The Rise after the Fall

It seems that this is not the first time that Facebook has prepared its investors for an “investment” year. Prior to 2015, they had also warned investors of the increase in costs for the year ahead. They had a 57% increase in their operating expenses to the deficit of their 44% growth rate that year. But 2016 brought them a bumper year with revenues even higher analysts’ projections.

Perhaps, 2017 will be their investment year and 2016 will be the year where they are able to reap the benefits, since the expenses relate to increasing the long-term revenue generated and expanding the company considerably.

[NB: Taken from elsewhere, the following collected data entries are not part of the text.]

(** * jog_arm: the low-pass filter and the shared state of the jog server

    A shallow embedding of [jog_arm/include/jog_arm/jog_arm_server.h].
    The header carries the whole of [LowPassFilter] (constructor, [reset],
    [filter]) and the default member initialisers of [jog_arm_shared]; the
    bodies of the [JogCalcs] methods are only declared there.

    The C++ [double] is kept abstract behind the class [Double], so that
    the filter is translated once and then read at two carriers:
    - [float], IEEE 754 binary64 with round-to-nearest-even, which is what
      the compiled code computes and which evaluates inside Rocq;
    - [R], exact real arithmetic, the idealisation in which the algebraic
      facts about the filter are stated. *)

From Stdlib Require Import Reals Lra ZArith List Bool String Floats.
Import ListNotations.

(** ** The arithmetic of [double] *)

Class Double (F : Type) : Type := {
  dadd : F -> F -> F;
  dsub : F -> F -> F;
  dmul : F -> F -> F;
  ddiv : F -> F -> F;
  (** an [int] literal promoted to [double] *)
  of_int : Z -> F;
  (** the literal [1.414] *)
  lit_1_414 : F
}.

Declare Scope double_scope.
Delimit Scope double_scope with dbl.
Infix "+" := dadd : double_scope.
Infix "-" := dsub : double_scope.
Infix "*" := dmul : double_scope.
Infix "/" := ddiv : double_scope.

#[export] Instance Double_R : Double R := {
  dadd := Rplus;
  dsub := Rminus;
  dmul := Rmult;
  ddiv := Rdiv;
  of_int := IZR;
  lit_1_414 := 1.414%R
}.

#[export] Instance Double_binary64 : Double float := {
  dadd := PrimFloat.add;
  dsub := PrimFloat.sub;
  dmul := PrimFloat.mul;
  ddiv := PrimFloat.div;
  of_int := fun z =>
    match z with
    | Z0 => PrimFloat.zero
    | Zpos p => PrimFloat.of_uint63 (Uint63.of_Z (Zpos p))
    | Zneg p => PrimFloat.opp (PrimFloat.of_uint63 (Uint63.of_Z (Zpos p)))
    end;
  lit_1_414 := 0x1.69fbe76c8b439p+0%float
}.

(** ** Class LowPassFilter *)

Module LowPassFilter.
Section Filter.
Context {F : Type} `{Double F}.
Local Open Scope double_scope.

(** The members of the class: [filter_coeff_], [prev_msrmts_[0..2]] and
    [prev_filtered_msrmts_[0..1]]. *)
Record t : Type := mk {
  filter_coeff_ : F;
  prev_msrmts_0 : F;
  prev_msrmts_1 : F;
  prev_msrmts_2 : F;
  prev_filtered_msrmts_0 : F;
  prev_filtered_msrmts_1 : F
}.

(** [LowPassFilter::LowPassFilter]: the arrays keep their default member
    initialisers, all [0.]; the coefficient is overwritten. *)
Definition new (low_pass_filter_coeff : F) : t :=
  {| filter_coeff_ := low_pass_filter_coeff;
     prev_msrmts_0 := of_int 0;
     prev_msrmts_1 := of_int 0;
     prev_msrmts_2 := of_int 0;
     prev_filtered_msrmts_0 := of_int 0;
     prev_filtered_msrmts_1 := of_int 0 |}.

(** [LowPassFilter::reset] *)
Definition reset (f : t) (data : F) : t :=
  {| filter_coeff_ := filter_coeff_ f;
     prev_msrmts_0 := data;
     prev_msrmts_1 := data;
     prev_msrmts_2 := data;
     prev_filtered_msrmts_0 := data;
     prev_filtered_msrmts_1 := data |}.

(** The divisor [1 + filter_coeff_ * filter_coeff_ + 1.414 * filter_coeff_]. *)
Definition divisor (c : F) : F :=
  of_int 1 + c * c + lit_1_414 * c.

One of the areas that Facebook is investing is cutting-edge video technology to make Facebook a predominantly video-first platform. They aim to deliver a separate video experience and to invest in infrastructure so that the videos are delivered quickly.

If they manage to create this experience, they will be able to increase their ad revenue considerably.

The Verdict

The Rise and Fall of Facebook Stocks has been a dizzying one

Thestreet Ratings gave Facebook a rating score of A-, which makes it a good stock to invest in. They rated the stock based on a total return outlook over a 12-month investment period. Facebook is a solid investment due to its revenue growth and strong financial position. The company’s strength far outweigh a projected slow growth year for 2017, and this has been evidenced by the rating given by theStreet Ratings team.

Facebook is exceeding Wall Street’s expectations, and it is the fourth straight quarter that they have done so. The fact that 2017 will be an investment-focused year is actually a credit to the CFO in believing in the company enough to invest and expand so that they will reap the rewards.